Surely this is crème brulee, I hear you ask – well, yes it is. Only this is the original recipe. As Marco found out, this recipe dates from Trinity College, Cambridge’s records of 1630. The earliest recorded date of crème brulee is 1691. I suspect that this isn’t the actual recipe of 1630 as I once read that vanilla was not introduced to Britain until the early 1700s but it’s a very welcome addition.
The recipe says to use brown sugar for the caramelised topping; this resulted in a much darker (but just as delicious) caramel than usually seen:
My entire family are custard obsessives. It’s one of the rare food stuffs that we all agree to be divine. Therefore, this was a particularly delicious dessert after Sunday lunch – the silky smooth, fragrant vanilla baked custard topped off with a crisp and sinful sugar crust. Yum.
Probably not one for the diet conscious what with the nine egg yolks and almost a litre of cream, but if you’re having a day of comfort food this recipe is a must!
One final warning – I have given the oven settings as per Marco’s recipe. However, my custard would never have set at this temperature. After an hour I upped the temperature and, checking the custard every 10 minutes, eventually got it to set. Next time, I’ll start out with the oven at the higher temperature set out in my notes below – and there definitely will be a next time as this was simply the most wonderful custard ever; to eat it was to know happiness!
175g caster sugar
9 egg yolks
4 vanilla pods
100ml milk (whole or semi skimmed)
900ml double cream
50g Demerara sugar
How to make:
- Preheat the oven to 120°C/fan oven 100°C/240°F/Gas mark 1/4 [however - note my comments on temperature below].

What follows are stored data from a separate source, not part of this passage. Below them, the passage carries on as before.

(* ===== verification/Linker.v ===== *)
(** * Loading a policy module ([OpaWasmEngine.__init__])

    Before the entry points are read ([Wasm.init_engine]) the engine offers the
    module what OPA's ABI lets it import, instantiates it and looks its exports
    up.  The module's own interface is a parameter. *)
From S2P Require Import Prelude.

(** What a module imports or is offered: a function over 32-bit integers with
    its numbers of parameters and results, or a memory with its limits in pages
    of 64 KiB. *)
Inductive extern :=
  | WFunc (params results : nat)
  | WMemory (least : nat) (most : option nat).

Record wasm_module := WasmModule {
  imports : list (string * string * extern);
  exports : list string }.

(* src: src/wasm_engine.py 15-25 OpaWasmEngine.__init__ *)
Definition linker : list (string * string * extern) := [
  ("env", "opa_abort", WFunc 1 0);
  ("env", "opa_println", WFunc 1 0);
  ("env", "opa_builtin0", WFunc 2 1);
  ("env", "opa_builtin1", WFunc 3 1);
  ("env", "opa_builtin2", WFunc 4 1);
  ("env", "opa_builtin3", WFunc 5 1);
  ("env", "opa_builtin4", WFunc 6 1);
  ("env", "memory", WMemory 2 None)].

(** Import matching: functions have the same type; an offered memory is at least
    as large as asked for, and bounded when a bound is asked for. *)
Definition extern_matches (offered asked : extern) : bool :=
  match offered, asked with
  | WFunc p r, WFunc p' r' => (p =? p') && (r =? r')
  | WMemory l m, WMemory l' m' =>
    (l' <=? l) && match m', m with
                  | None, _ => true
                  | Some b', Some b => b <=? b'
                  | Some _, None => false
                  end
  | _, _ => false
  end.

(* src: src/wasm_engine.py 27-27 OpaWasmEngine.__init__ *)
Definition instantiates (m : wasm_module) : bool :=
  forallb (λ i, existsb (λ o, bool_decide (o.1 = i.1) && extern_matches o.2 i.2) linker) (imports m).

(** The exports that are subscripted; two more are optional. *)
(* src: src/wasm_engine.py 29-37 OpaWasmEngine.__init__ *)
Definition required_exports : list string := [
  "opa_malloc"; "opa_json_parse"; "opa_json_dump"; "opa_eval_ctx_new"; "opa_eval_ctx_set_input"; "eval";
  "opa_eval_ctx_get_result"].

(** Whether the constructor gets as far as the entry points. *)
(* src: src/wasm_engine.py 5-37 OpaWasmEngine.__init__ *)
Definition loads_module (m : wasm_module) : bool :=
  instantiates m && forallb (λ e, bool_decide (e ∈ exports m)) required_exports.

(* src: src/wasm_engine.py OpaWasmEngine._opa_abort *)
Definition opa_abort (addr : Z) : option () := None.

(* src: src/wasm_engine.py OpaWasmEngine._opa_println *)
Definition opa_println (addr : Z) : option () := Some ().

(** Built-in functions that OPA does not compile are all answered with the
    address 0. *)
(* src: src/wasm_engine.py 17-21 OpaWasmEngine.__init__ *)
Definition opa_builtin (args : list Z) : option Z := Some 0%Z.

(** What OPA documents for a compiled policy: the imports above, with the memory
    that its data needs. *)
Definition opa_imports (pages : nat) : list (string * string * extern) := [
  ("env", "memory", WMemory pages None);
  ("env", "opa_abort", WFunc 1 0); ("env", "opa_println", WFunc 1 0); ("env", "opa_builtin0", WFunc 2 1);
  ("env", "opa_builtin1", WFunc 3 1); ("env", "opa_builtin2", WFunc 4 1); ("env", "opa_builtin3", WFunc 5 1);
  ("env", "opa_builtin4", WFunc 6 1)].

(** A policy of OPA's ABI is loaded exactly when it asks for at most two pages
    of memory. *)
Lemma opa_policy_loads pages exports' :
  required_exports ⊆ exports' → loads_module (WasmModule (opa_imports pages) exports') = (pages <=? 2).
Proof.
  intros He. unfold loads_module.
  assert (forallb (λ e, bool_decide (e ∈ exports')) required_exports = true) as Hx.
  { apply forallb_forall. intros e Hin. apply bool_decide_eq_true_2, He, list_elem_of_In, Hin. }
  cbn [exports]. rewrite Hx, andb_true_r. unfold instantiates. cbn [imports]. vm_compute. by destruct pages as [|[|[]]].
Qed.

- Stand 6 large ramekins in a roasting tin, put to one side.
- Beat the sugar and egg yolks together until thick and golden.

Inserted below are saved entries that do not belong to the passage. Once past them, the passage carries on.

(* ===== verification/Detectors.v ===== *)
(** * Detector adapters

    [HumanReportAdapter] and [AMGAdapter] map a foreign event to the fields of
    a designation or say why the event is dropped. *)
From S2P Require Import Prelude Dict Types Encoding Datetime World Policy.

Local Open Scope Z_scope.

Definition to_lower_ascii (a : Ascii.ascii) : Ascii.ascii :=
  let c := ascii_z a in if (65 <=? c) && (c <=? 90) then z_ascii (c + 32) else a.

(** [s.lower()] on ASCII letters *)
Definition lower (s : string) : string :=
  String.string_of_list_ascii (to_lower_ascii <$> String.list_ascii_of_string s).

Inductive drop :=
  | MissingField (text : string)
  | ActionAllow
  | ActionRedact
  | IngressBlock (detector : json)
  | NotRetroactive (action operation : string) (detector : json).

Inductive ground :=
  | BaselineTampering (detector : string)
  | StoredQuarantine (operation : string)
  | SelfReinforcement (action : string)
  | RetireIf (snapshot : json).

Inductive designation_reason_text := HumanText (s : string) | Grounds (l : list ground).

(* src: src/governor_service.py DesignationEvent *)
Record designation := Designation {
  poisoned_node_id : string;
  dg_detected_at_utc : string;
  dg_source : string;
  confidence_score : Q;
  dg_reason : designation_reason_text }.

(** An adapter answers with a designation or a reason to drop the event; an
    exception of the adapter or of the event model escapes. *)
(* src: src/detectors/base.py 13-14 DetectorAdapter.to_designation *)
Inductive adapter_result := Designate (d : designation) | Drop (r : drop) | Fails.

(** [raw_event.get(k, default)] *)
Definition get_or (k : string) (d : json) (o : dict json) : json := default d (dict_get k o).

(** [datetime.fromtimestamp(q, tz=utc)]: rounded to microseconds, ties to even *)
Definition round_half_even (q : Q) : Z :=
  let n := Qnum q / Zpos (Qden q) in
  match Qcompare (q - inject_Z n)%Q (1 # 2)%Q with
  | Lt => n
  | Gt => n + 1
  | Eq => if Z.even n then n else n + 1
  end.

Definition unix_epoch : Z := 719162 * us_per_day.

Definition from_timestamp (q : Q) : option string :=
  let t := unix_epoch + round_half_even (q * inject_Z us_per_second)%Q in
  if (0 <=? t) && (t <? max_datetime) then Some (iso_z t) else None.

(** The texts; [format_json] is the value of an f-string field. *)
Definition ground_text (format_json : json → string) (g : ground) : string :=
  match g with
  | BaselineTampering d => "SHA-256 baseline tampering detected by " +:+ d
  | StoredQuarantine o => "quarantine of stored content (operation=" +:+ o +:+ ")"
  | SelfReinforcement a => "self-reinforcement loop detected (action=" +:+ a +:+ ")"
  | RetireIf j => "retire_if predicate fired (snapshot=" +:+ format_json j +:+ ")"
  end.

Definition drop_text (format_json : json → string) (r : drop) : string :=
  match r with
  | MissingField t => t
  | ActionAllow => "action=allow, no threat detected"
  | ActionRedact => "action=redact, content modified at ingress, not a designation"
  | IngressBlock d => "ingress block: AMG blocked write before storage (detector=" +:+ format_json d +:+ ")"
  | NotRetroactive a o d =>
    "event does not indicate retroactive detection (action=" +:+ a +:+ ", operation=" +:+ o
      +:+ ", detector=" +:+ format_json d +:+ ")"
  end.

Definition reason_text (format_json : json → string) (r : designation_reason_text) : string :=
  match r with
  | HumanText s => s
  | Grounds l => String.concat "; " (ground_text format_json <$> l)
  end.

Section adapters.
(** Python's [float] on text *)
Variable float_of_text : string → option Q.

(* src: src/detectors/human_report.py HumanReportAdapter.to_designation *)
Definition human_to_designation (raw_event : dict json) (t : Z) : adapter_result :=
  match dict_get "node_id" raw_event with
  | Some j =>
    if py_truthy j then
      let score :=
        match get_or "confidence_score" (JNum 1%Q "1.0") raw_event with
        | JNum q _ => Some q
        | JBool b => Some (if b then 1%Q else 0%Q)
        | JStr s => float_of_text s
        | _ => None
        end in
      match j, get_or "detected_at_utc" (JStr (iso_z t)) raw_event, score,
            get_or "reason" (JStr "Human-reported incident") raw_event with
      | JStr node_id, JStr at_utc, Some c, JStr r =>
        Designate (Designation node_id at_utc "human_report" c (HumanText r))
      | _, _, _, _ => Fails
      end
    else Drop (MissingField "missing required field: node_id")
  | None => Drop (MissingField "missing required field: node_id")
  end.
End adapters.

(** [raw_event.get("gasc_node_id") or metadata.get("gasc_node_id")] *)
(* src: src/detectors/amg.py 31-34 AMGAdapter.to_designation *)
Definition amg_node_id (raw_event : dict json) : option (option json) :=
  match dict_get "gasc_node_id" raw_event with
  | Some j =>
    if py_truthy j then Some (Some j)
    else match get_or "metadata" (JObj []) raw_event with JObj m => Some (dict_get "gasc_node_id" m) | _ => None end
  | None => match get_or "metadata" (JObj []) raw_event with JObj m => Some (dict_get "gasc_node_id" m) | _ => None end
  end.

(** [metadata.get("pre_snapshot_id")], needed only for lifecycle events *)
Definition pre_snapshot (raw_event : dict json) : option (option json) :=
  match get_or "metadata" (JObj []) raw_event with
  | JObj m => Some (match dict_get "pre_snapshot_id" m with
                    | Some j => if py_truthy j then Some j else None
                    | None => None
                    end)
  | _ => None
  end.

(** The grounds on which stored content is designated. *)
(* src: src/detectors/amg.py 45-69 AMGAdapter.to_designation *)
Definition amg_grounds (action operation detector : string) (snapshot : option json) : list ground :=
  (if bool_decide (detector = "protected_key") then [BaselineTampering detector] else [])
  ++ (if bool_decide (action = "quarantine") && negb (bool_decide (operation = "write")) then [StoredQuarantine operation] else [])
  ++ (if bool_decide (detector = "self_reinforcement") && negb (bool_decide (action = "block")) then [SelfReinforcement action] else [])
  ++ (if bool_decide (operation = "lifecycle")
      then match snapshot with Some j => [RetireIf j] | None => [] end else []).

(* src: src/detectors/amg.py 72-77 AMGAdapter.to_designation *)
Definition amg_confidence (severity : json) : Q :=
  match severity with
  | JStr s =>
    let s := lower s in
    if bool_decide (s = "critical") then 1%Q else if bool_decide (s = "high") then (9 # 10)%Q
    else if bool_decide (s = "medium") then (7 # 10)%Q else if bool_decide (s = "low") then (1 # 2)%Q
    else if bool_decide (s = "info") then (3 # 10)%Q else (7 # 10)%Q
  | _ => (7 # 10)%Q
  end.

(* src: src/detectors/amg.py 79-83 AMGAdapter.to_designation *)
Definition amg_detected_at (raw_event : dict json) (t : Z) : option string :=
  match dict_get "timestamp" raw_event with
  | Some (JNum q _) => from_timestamp q
  | Some (JBool b) => from_timestamp (if b then 1%Q else 0%Q)
  | _ => match get_or "detected_at_utc" (JStr (iso_z t)) raw_event with JStr s => Some s | _ => None end
  end.

(* src: src/detectors/amg.py AMGAdapter.to_designation *)
Definition amg_to_designation (raw_event : dict json) (t : Z) : adapter_result :=
  match get_or "action" (JStr "") raw_event, get_or "operation" (JStr "write") raw_event with
  | JStr action, JStr operation =>
    let action := lower action in
    let operation := lower operation in
    match amg_node_id raw_event with
    | None => Fails
    | Some node =>
      if negb (match node with Some j => py_truthy j | None => false end) then Drop (MissingField "no gasc_node_id in event or metadata")
      else if bool_decide (action = "allow") then Drop ActionAllow
      else if bool_decide (action = "redact") then Drop ActionRedact
      else if bool_decide (action = "block") && bool_decide (operation = "write") then
        Drop (IngressBlock (get_or "detector" (JStr "") raw_event))
      else
        match get_or "detector" (JStr "") raw_event with
        | JArr _ | JObj _ => Fails
        | d =>
          let detector := match d with JStr s => s | _ => "" end in
          match (if bool_decide (operation = "lifecycle") then pre_snapshot raw_event else Some None) with
          | None => Fails
          | Some snapshot =>
            match amg_grounds action operation detector snapshot with
            | [] => Drop (NotRetroactive action operation d)
            | gs =>
              match node, amg_detected_at raw_event t with
              | Some (JStr node_id), Some at_utc =>
                Designate (Designation node_id at_utc "amg_tamper_check"
                  (amg_confidence (get_or "severity" (JStr "medium") raw_event)) (Grounds gs))
              | _, _ => Fails
              end
            end
          end
        end
    end
  | _, _ => Fails
  end.

(** ** Properties *)

(** An AMG event designates a node exactly on one of the four grounds, and
    never when the write was stopped at ingress. *)
Lemma amg_designates raw t d :
  amg_to_designation raw t = Designate d →
  ∃ action operation detector,
    get_or "action" (JStr "") raw = JStr action ∧ get_or "operation" (JStr "write") raw = JStr operation ∧
    lower action ≠ "allow" ∧ lower action ≠ "redact" ∧
    ¬ (lower action = "block" ∧ lower operation = "write") ∧
    ∃ snapshot gs, amg_grounds (lower action) (lower operation) detector snapshot = gs ∧ gs ≠ [] ∧
      dg_reason d = Grounds gs ∧ poisoned_node_id d ≠ "".
Proof.
  unfold amg_to_designation. intros Hd.
  destruct (get_or "action" _ raw) as [| | |action| |] eqn:Ha; try done.
  destruct (get_or "operation" _ raw) as [| | |operation| |] eqn:Ho; try done.
  destruct (amg_node_id raw) as [nd|]; [|done].
  destruct (match nd with Some j => py_truthy j | None => false end) eqn:Hn; [|done]. cbn [negb] in Hd.
  case_bool_decide as H1; [done|]. case_bool_decide as H2; [done|].
  destruct (bool_decide (lower action = "block") && bool_decide (lower operation = "write")) eqn:Hb; [done|].
  rewrite andb_false_iff, !bool_decide_eq_false in Hb.
  exists action, operation, (match get_or "detector" (JStr "") raw with JStr s => s | _ => "" end).
  split_and!; [done..|naive_solver|].
  destruct (get_or "detector" (JStr "") raw) eqn:Hdet; try done;
    (destruct (if bool_decide (lower operation = "lifecycle") then _ else _) as [snap|]; [|done]);
    exists snap; (destruct (amg_grounds _ _ _ snap) eqn:Hg; [done|]);
    (destruct nd as [[| | |nid| |]|]; try done); (destruct (amg_detected_at raw t); [|done]);
    injection Hd as <-; eexists; (split_and!; [reflexivity|done|done|]);
    cbn in Hn |- *; rewrite negb_true_iff, bool_decide_eq_false in Hn; done.
Qed.

(** An AMG event becomes a designation only for a reason found in the event
    (a tampered baseline, a quarantine of stored content, a self-reinforcement
    loop that was not blocked, a fired retirement predicate), always with a
    node identifier, and never for an event that was allowed, redacted, or
    blocked before storage. *)
Theorem amg_designation_has_grounds raw t d :
  amg_to_designation raw t = Designate d →
  ∃ action operation detector,
    get_or "action" (JStr "") raw = JStr action ∧ get_or "operation" (JStr "write") raw = JStr operation ∧
    lower action ≠ "allow" ∧ lower action ≠ "redact" ∧
    ¬ (lower action = "block" ∧ lower operation = "write") ∧
    ∃ snapshot gs, amg_grounds (lower action) (lower operation) detector snapshot = gs ∧ gs ≠ [] ∧
      dg_reason d = Grounds gs ∧ poisoned_node_id d ≠ "".
Proof. apply amg_designates. Qed.

Lemma amg_designation_has_grounds_witness :
  let raw := [("action", JStr "QUARANTINE"); ("operation", JStr "read"); ("gasc_node_id", JStr "n");
              ("timestamp", JNum 0%Q "0")] in
  let d := Designation "n" "1970-01-01T00:00:00+00:00Z" "amg_tamper_check" (7 # 10) (Grounds [StoredQuarantine "read"]) in
  amg_to_designation raw 0 = Designate d ∧ poisoned_node_id d ≠ "".
Proof.
  intros raw d. assert (amg_to_designation raw 0 = Designate d) as Hd by (by vm_compute). split; [exact Hd|].
  destruct (amg_designation_has_grounds raw 0 d Hd) as (? & ? & ? & _ & _ & _ & _ & _ & ? & ? & _ & _ & _ & Hn).
  exact Hn.
Defined.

- Split the vanilla pods in half and scrape out the seeds.
- Put the milk, cream and vanilla (pods and seeds) in a large saucepan and bring to the boil very slowly. The slower you bring to the boil, the greater the time for the vanilla to infuse the cream/milk.

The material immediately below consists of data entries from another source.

(* ===== verification/Adapter.v ===== *)
(** * The recovery adapter ([recovery_adapter.py])

    A separate service that derives the frontier again from a snapshot of the
    graph, refuses a request whose frontier differs, and signs a candidate with
    its own key.  Its traversal follows parent commitments only.  The language
    model is outside: [summary] is what it answers, [None] when the call
    fails. *)
From S2P Require Import Prelude Dict Types Encoding Graph Lineage Interface World Crypto Recovery.

(** ** [_compute_blast_radius] *)
(* src: src/recovery_adapter.py _compute_blast_radius *)
Definition adapter_blast_radius (dag : dict node) (root : string) : list string :=
  sorted (popped (bfs (committed_children dag) (2 + length dag) (start [root]))).

Lemma adapter_blast_radius_spec dag root x :
  x ∈ adapter_blast_radius dag root ↔ lineage dag root x.
Proof.
  unfold adapter_blast_radius. rewrite elem_of_sorted.
  apply (bfs_root_popped (committed_children dag) root (root :: dict_keys dag)).
  - by left.
  - intros y z _ Hz%committed_children_in_dag. by right.
  - cbn [length]. rewrite length_dict_keys. lia.
Qed.

Lemma lineage_derived dag x y : dict_ok dag → lineage dag x y → derived dag x y.
Proof.
  intros Hok. induction 1 as [|x y z Hxy _ IH]; [apply rtc_refl|]. eapply rtc_l; [|exact IH].
  unfold edge in *. rewrite elem_of_children, elem_of_committed_children in * by done. naive_solver.
Qed.

(** Where every covered node is also a parent, both traversals agree. *)
Lemma derived_lineage dag x y :
  dict_ok dag → (∀ k n, dict_get k dag = Some n → ∀ c, c ∈ covers n → c ∈ parent_ids n) →
  derived dag x y → lineage dag x y.
Proof.
  intros Hok Hc. induction 1 as [|x y z Hxy _ IH]; [apply rtc_refl|]. eapply rtc_l; [|exact IH].
  unfold edge in *. rewrite elem_of_children, elem_of_committed_children in * by done. naive_solver.
Qed.

Section adapter.
Context `{E : Env}.
Variable signing_key : key_pair.
Variable llm_model : string.

(* src: src/recovery_adapter.py 64-66 reconstruct *)
Definition computed_frontier (rq : adapter_request) : list string :=
  let c_p := adapter_blast_radius (graph_snapshot rq) (rq_poisoned_root_id rq) in
  sorted (List.filter (λ n, negb (n ∈? c_p)) (compaction_covers rq)).

(* src: src/recovery_adapter.py 97-127 reconstruct *)
Definition adapter_payload (uuid : string) (rq : adapter_request) (generated_text generation_digest : string) : node :=
  let F := computed_frontier rq in
  let content := [("data", JStr generated_text)] in
  let actual_hash := content_digest content in
  {| payload_id := "reconstructed-" +:+ uuid; node_type := Some "COMPACTION"; timestamp_utc := None;
     ephemeral_nhi := Some (Nhi (Some (public_hex signing_key)) (Some "adapter_session") None);
     declared_evidence_boundary := None; state_content := Some content;
     content_digest_sha256 := Some actual_hash;
     agent_signature := Some (sign_hex signing_key actual_hash);
     signature_algorithm := Some "ECDSA-P256-SHA256"; covers := F; covers_interval_gap := None;
     parent_dependency_commitments := (λ fn, Commitment fn None (Some "COMPACTION")) <$> F;
     summarizer := Some (Summarizer (rq_method rq) None (Some llm_model) (Some generation_digest));
     criticality_weight := None; retry_of := None |}.

Definition generation_digest : string := sha256_hex (dumps false (JObj [("temperature", JNum 0%Q "0.0")])).

(* src: src/recovery_adapter.py 61-129 reconstruct *)
Definition reconstruct (rq : adapter_request) (summary : option string) (uuid : string) : adapter_reply :=
  if decide (computed_frontier rq = sorted (requested_frontier rq)) then
    match summary with
    | Some text => AdapterResponded 200 (Some (adapter_payload uuid rq text generation_digest))
    | None => AdapterResponded 200 (Some (adapter_payload uuid rq "mocked generated summary" "mocked_digest"))
    end
  else AdapterResponded 403 None.

Lemma elem_of_computed_frontier rq x :
  x ∈ computed_frontier rq ↔
    x ∈ compaction_covers rq ∧ ¬ lineage (graph_snapshot rq) (rq_poisoned_root_id rq) x.
Proof.
  unfold computed_frontier.
  rewrite elem_of_sorted, elem_of_bfilter, negb_true_iff, bool_decide_eq_false, adapter_blast_radius_spec.
  done.
Qed.

Lemma adapter_payload_verifies `{!SignaturesVerify} uuid rq text d :
  verify_cryptographic_signature (adapter_payload uuid rq text d) = true.
Proof.
  unfold verify_cryptographic_signature. cbn [agent_signature adapter_payload truthy].
  rewrite bool_decide_eq_false_2 by apply raw_hex_nonempty. cbn [negb].
  rewrite bool_decide_eq_true_2 by done. apply own_signature_verifies.
Qed.
End adapter.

- Pour the boiling cream mix through a sieve onto the eggs and sugar and mix until well combined.
- Pour through a sieve again to catch any little eggy bits that will make the custard a nasty texture.
- Ladle into the ramekins and then pour hot water into the roasting tray so that it comes approximately half way up the sides of the ramekins.
- Bake until set. This can take anything from 30 minutes up. However, mine would never have set at this temperature so I raised the oven to 160°C/fan oven 140°C where, after 40 minutes it did set. You want the custard set but still with a quiver if you gently shake the roasting tin.
- Remove from the oven and let the custards cool. When cool, refrigerate until required.
- Before serving, heat the grill to maximum heat.
- Sprinkle the Demerara sugar on the top of each custard and then place under the grill until the sugar melts and turns golden– or use a blow torch if you have one.
- Allow the sugar to set hard.
- Bask in glory at the wonderful thing you have made.